* _ASSIGNMENT_
Because the lines must stay identical, write out the data without changing anything.
---- DATA
(** * MDLog: the segment-structured metadata journal (mds/MDLog.cc)

    A shallow embedding of [MDLog] as explicit state passing over a record
    of its member variables.  Every method becomes a function from the log
    state to a [result]: a failed [assert] is [AssertFail], a hardware
    fault (division by a zero period, a null callback) is [Fault].

    The whole class runs under the server's big lock (mds_lock), so a
    method is one atomic step of the state; the replay worker is the
    function [_replay_thread], run as a step of its own after [replay]
    has started it.  Debug output ([dout]) and the metric sink ([logger],
    write-only from the log) are left out of the state. *)

From Stdlib Require Import ZArith List Bool Lia String.
Import ListNotations.
Open Scope Z_scope.

(** ** Outcomes of a method *)

Inductive result (A : Type) : Type :=
| Ok (a : A)
| AssertFail (what : string)
| Fault (what : string)
| Blocked
| OutOfFuel.

Arguments Ok {A} a.
Arguments AssertFail {A} what.
Arguments Fault {A} what.
Arguments Blocked {A}.
Arguments OutOfFuel {A}.

Definition bind {A B : Type} (r : result A) (k : A -> result B) : result B :=
  match r with
  | Ok a => k a
  | AssertFail w => AssertFail w
  | Fault w => Fault w
  | Blocked => Blocked
  | OutOfFuel => OutOfFuel
  end.

Notation "x <- r ;; k" := (bind r (fun x => k))
  (at level 61, r at next level, right associativity).

(** [assert(b)] *)
Definition assert (b : bool) (what : string) : result unit :=
  if b then Ok tt else AssertFail what.

(** ** Events

    [le->get_type()] is compared with [EVENT_SUBTREEMAP] only; the
    enumeration itself lives in LogEvent.h. *)

Inductive event_type : Type :=
| EVENT_SUBTREEMAP
| EVENT_OTHER (tag : Z).

Definition is_subtreemap (t : event_type) : bool :=
  match t with EVENT_SUBTREEMAP => true | EVENT_OTHER _ => false end.

Record LogEvent : Type := mkLogEvent {
  _type : event_type;
  payload : list Byte.byte
}.

(** The encoded entry: [bl.append((char* )&le->_type, sizeof(le->_type))]
    followed by [le->encode_payload(bl)]; the tag is a 4-byte int. *)
Definition encoded_length (le : LogEvent) : Z :=
  4 + Z.of_nat (List.length (payload le)).

(** ** Completion callbacks ([Context*])

    [C_MDL_WroteSubtreeMap] is the log's own completion for a checkpoint;
    every other callback is the caller's and is opaque to the log. *)

Inductive Context : Type :=
| C_MDL_WroteSubtreeMap (off : Z)
| C_Caller (id : nat).

(** ** Segments *)

Module LogSegment.
Record t : Type := mk { offset : Z; num_events : Z }.

(** Modelled from the spec: LogSegment.h is not part of the sources; a
    fresh segment is created at an offset and its event count, which
    [submit_entry] increments, starts at zero. *)
Definition new (off : Z) : t := mk off 0.

Definition inc_num_events (s : t) : t := mk (offset s) (num_events s + 1).
End LogSegment.

(** The segment table [map<off_t,LogSegment*> segments].  Every entry is
    created as [segments[pos] = new LogSegment(pos)], so the key of an
    entry is the offset of its segment and the table is the list of its
    segments in ascending offset order.  A [LogSegment*] is the segment it
    points to; two pointers are equal when their offsets are. *)
Definition segment_map : Type := list LogSegment.t.

Fixpoint seg_insert (s : LogSegment.t) (m : segment_map) : segment_map :=
  match m with
  | [] => [s]
  | x :: m' =>
      if LogSegment.offset s <? LogSegment.offset x then s :: x :: m'
      else if LogSegment.offset s =? LogSegment.offset x then s :: m'
      else x :: seg_insert s m'
  end.

Definition seg_erase (off : Z) (m : segment_map) : segment_map :=
  filter (fun x => negb (LogSegment.offset x =? off)) m.

Definition seg_count (off : Z) (m : segment_map) : bool :=
  existsb (fun x => LogSegment.offset x =? off) m.

Definition seg_find (off : Z) (m : segment_map) : option LogSegment.t :=
  find (fun x => LogSegment.offset x =? off) m.

Definition seg_begin (m : segment_map) : option LogSegment.t := hd_error m.

Fixpoint seg_rbegin (m : segment_map) : option LogSegment.t :=
  match m with
  | [] => None
  | [x] => Some x
  | _ :: m' => seg_rbegin m'
  end.

(** [le->_segment->num_events++] on the last segment of the table. *)
Fixpoint seg_inc_last (m : segment_map) : segment_map :=
  match m with
  | [] => []
  | [x] => [LogSegment.inc_num_events x]
  | x :: m' => x :: seg_inc_last m'
  end.

Definition seg_keys (m : segment_map) : list Z := map LogSegment.offset m.

Fixpoint seg_sum (m : segment_map) : Z :=
  match m with
  | [] => 0
  | x :: m' => LogSegment.num_events x + seg_sum m'
  end.

(** Keys of a [std::map] strictly increase. *)
Fixpoint increasing (l : list Z) : Prop :=
  match l with
  | [] => True
  | x :: l' => (forall y, In y l' -> x < y) /\ increasing l'
  end.

(** The set [set<LogSegment*> trimming_segments], by offset. *)
Definition set_count (x : Z) (s : list Z) : bool := existsb (Z.eqb x) s.
Definition set_insert (x : Z) (s : list Z) : list Z :=
  if set_count x s then s else s ++ [x].
Definition set_erase (x : Z) (s : list Z) : list Z :=
  filter (fun y => negb (x =? y)) s.

(** ** The streamer

    Modelled from the spec: osdc/Journaler.h is not part of the sources.
    A byte-addressed append-only stream with the offsets [expire_pos],
    [read_pos] and [write_pos]; the body is the sequence of appended
    entries, each at the position where it was written; an entry occupies
    its encoded length.  Flush completions wait in [waitfor_flush] until
    the I/O context completes them.  The stream is readable when an entry
    starts at [read_pos]. *)

Module Journaler.
Record t : Type := mk {
  active : bool;
  expire_pos : Z;
  read_pos : Z;
  write_pos : Z;
  body : list (Z * LogEvent);
  waitfor_flush : list Context;
  head_waiters : list Context
}.

Definition reset (j : t) : t :=
  mk true 0 0 0 [] (waitfor_flush j) (head_waiters j).

Definition set_read_pos (p : Z) (j : t) : t :=
  mk (active j) (expire_pos j) p (write_pos j) (body j)
     (waitfor_flush j) (head_waiters j).

Definition set_expire_pos (p : Z) (j : t) : t :=
  mk (active j) p (read_pos j) (write_pos j) (body j)
     (waitfor_flush j) (head_waiters j).

Definition append_entry (le : LogEvent) (j : t) : t :=
  mk (active j) (expire_pos j) (read_pos j)
     (write_pos j + encoded_length le)
     (body j ++ [(write_pos j, le)])
     (waitfor_flush j) (head_waiters j).

Definition flush (c : option Context) (j : t) : t :=
  match c with
  | None => j
  | Some c =>
      mk (active j) (expire_pos j) (read_pos j) (write_pos j) (body j)
         (waitfor_flush j ++ [c]) (head_waiters j)
  end.

Definition write_head (c : option Context) (j : t) : t :=
  match c with
  | None => j
  | Some c =>
      mk (active j) (expire_pos j) (read_pos j) (write_pos j) (body j)
         (waitfor_flush j) (head_waiters j ++ [c])
  end.

Definition entry_at (p : Z) (j : t) : option LogEvent :=
  match find (fun e => fst e =? p) (body j) with
  | Some e => Some (snd e)
  | None => None
  end.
--------
* _WRITTEN RESPONSE_
(** * MDLog: the segment-structured metadata journal (mds/MDLog.cc)

    A shallow embedding of [MDLog] as explicit state passing over a record
    of its member variables.  Every method becomes a function from the log
    state to a [result]: a failed [assert] is [AssertFail], a hardware
    fault (division by a zero period, a null callback) is [Fault].

    The whole class runs under the server's big lock (mds_lock), so a
    method is one atomic step of the state; the replay worker is the
    function [_replay_thread], run as a step of its own after [replay]
    has started it.  Debug output ([dout]) and the metric sink ([logger],
    write-only from the log) are left out of the state. *)

From Stdlib Require Import ZArith List Bool Lia String.
Import ListNotations.
Open Scope Z_scope.

(** ** Outcomes of a method *)

Inductive result (A : Type) : Type :=
| Ok (a : A)
| AssertFail (what : string)
| Fault (what : string)
| Blocked
| OutOfFuel.

Arguments Ok {A} a.
Arguments AssertFail {A} what.
Arguments Fault {A} what.
Arguments Blocked {A}.
Arguments OutOfFuel {A}.

Definition bind {A B : Type} (r : result A) (k : A -> result B) : result B :=
  match r with
  | Ok a => k a
  | AssertFail w => AssertFail w
  | Fault w => Fault w
  | Blocked => Blocked
  | OutOfFuel => OutOfFuel
  end.

Notation "x <- r ;; k" := (bind r (fun x => k))
  (at level 61, r at next level, right associativity).

(** [assert(b)] *)
Definition assert (b : bool) (what : string) : result unit :=
  if b then Ok tt else AssertFail what.

(** ** Events

    [le->get_type()] is compared with [EVENT_SUBTREEMAP] only; the
    enumeration itself lives in LogEvent.h. *)

Inductive event_type : Type :=
| EVENT_SUBTREEMAP
| EVENT_OTHER (tag : Z).

Definition is_subtreemap (t : event_type) : bool :=
  match t with EVENT_SUBTREEMAP => true | EVENT_OTHER _ => false end.

Record LogEvent : Type := mkLogEvent {
  _type : event_type;
  payload : list Byte.byte
}.

(** The encoded entry: [bl.append((char* )&le->_type, sizeof(le->_type))]
    followed by [le->encode_payload(bl)]; the tag is a 4-byte int. *)
Definition encoded_length (le : LogEvent) : Z :=
  4 + Z.of_nat (List.length (payload le)).

(** ** Completion callbacks ([Context*])

    [C_MDL_WroteSubtreeMap] is the log's own completion for a checkpoint;
    every other callback is the caller's and is opaque to the log. *)

Inductive Context : Type :=
| C_MDL_WroteSubtreeMap (off : Z)
| C_Caller (id : nat).

(** ** Segments *)

Module LogSegment.
Record t : Type := mk { offset : Z; num_events : Z }.

(** Modelled from the spec: LogSegment.h is not part of the sources; a
    fresh segment is created at an offset and its event count, which
    [submit_entry] increments, starts at zero. *)
Definition new (off : Z) : t := mk off 0.

Definition inc_num_events (s : t) : t := mk (offset s) (num_events s + 1).
End LogSegment.

(** The segment table [map<off_t,LogSegment*> segments].  Every entry is
    created as [segments[pos] = new LogSegment(pos)], so the key of an
    entry is the offset of its segment and the table is the list of its
    segments in ascending offset order.  A [LogSegment*] is the segment it
    points to; two pointers are equal when their offsets are. *)
Definition segment_map : Type := list LogSegment.t.

Fixpoint seg_insert (s : LogSegment.t) (m : segment_map) : segment_map :=
  match m with
  | [] => [s]
  | x :: m' =>
      if LogSegment.offset s <? LogSegment.offset x then s :: x :: m'
      else if LogSegment.offset s =? LogSegment.offset x then s :: m'
      else x :: seg_insert s m'
  end.

Definition seg_erase (off : Z) (m : segment_map) : segment_map :=
  filter (fun x => negb (LogSegment.offset x =? off)) m.

Definition seg_count (off : Z) (m : segment_map) : bool :=
  existsb (fun x => LogSegment.offset x =? off) m.

Definition seg_find (off : Z) (m : segment_map) : option LogSegment.t :=
  find (fun x => LogSegment.offset x =? off) m.

Definition seg_begin (m : segment_map) : option LogSegment.t := hd_error m.

Fixpoint seg_rbegin (m : segment_map) : option LogSegment.t :=
  match m with
  | [] => None
  | [x] => Some x
  | _ :: m' => seg_rbegin m'
  end.

(** [le->_segment->num_events++] on the last segment of the table. *)
Fixpoint seg_inc_last (m : segment_map) : segment_map :=
  match m with
  | [] => []
  | [x] => [LogSegment.inc_num_events x]
  | x :: m' => x :: seg_inc_last m'
  end.

Definition seg_keys (m : segment_map) : list Z := map LogSegment.offset m.

Fixpoint seg_sum (m : segment_map) : Z :=
  match m with
  | [] => 0
  | x :: m' => LogSegment.num_events x + seg_sum m'
  end.

(** Keys of a [std::map] strictly increase. *)
Fixpoint increasing (l : list Z) : Prop :=
  match l with
  | [] => True
  | x :: l' => (forall y, In y l' -> x < y) /\ increasing l'
  end.

(** The set [set<LogSegment*> trimming_segments], by offset. *)
Definition set_count (x : Z) (s : list Z) : bool := existsb (Z.eqb x) s.
Definition set_insert (x : Z) (s : list Z) : list Z :=
  if set_count x s then s else s ++ [x].
Definition set_erase (x : Z) (s : list Z) : list Z :=
  filter (fun y => negb (x =? y)) s.

(** ** The streamer

    Modelled from the spec: osdc/Journaler.h is not part of the sources.
    A byte-addressed append-only stream with the offsets [expire_pos],
    [read_pos] and [write_pos]; the body is the sequence of appended
    entries, each at the position where it was written; an entry occupies
    its encoded length.  Flush completions wait in [waitfor_flush] until
    the I/O context completes them.  The stream is readable when an entry
    starts at [read_pos]. *)

Module Journaler.
Record t : Type := mk {
  active : bool;
  expire_pos : Z;
  read_pos : Z;
  write_pos : Z;
  body : list (Z * LogEvent);
  waitfor_flush : list Context;
  head_waiters : list Context
}.

Definition reset (j : t) : t :=
  mk true 0 0 0 [] (waitfor_flush j) (head_waiters j).

Definition set_read_pos (p : Z) (j : t) : t :=
  mk (active j) (expire_pos j) p (write_pos j) (body j)
     (waitfor_flush j) (head_waiters j).

Definition set_expire_pos (p : Z) (j : t) : t :=
  mk (active j) p (read_pos j) (write_pos j) (body j)
     (waitfor_flush j) (head_waiters j).

Definition append_entry (le : LogEvent) (j : t) : t :=
  mk (active j) (expire_pos j) (read_pos j)
     (write_pos j + encoded_length le)
     (body j ++ [(write_pos j, le)])
     (waitfor_flush j) (head_waiters j).

Definition flush (c : option Context) (j : t) : t :=
  match c with
  | None => j
  | Some c =>
      mk (active j) (expire_pos j) (read_pos j) (write_pos j) (body j)
         (waitfor_flush j ++ [c]) (head_waiters j)
  end.

Definition write_head (c : option Context) (j : t) : t :=
  match c with
  | None => j
  | Some c =>
      mk (active j) (expire_pos j) (read_pos j) (write_pos j) (body j)
         (waitfor_flush j) (head_waiters j ++ [c])
  end.

Definition entry_at (p : Z) (j : t) : option LogEvent :=
  match find (fun e => fst e =? p) (body j) with
  | Some e => Some (snd e)
  | None => None
  end.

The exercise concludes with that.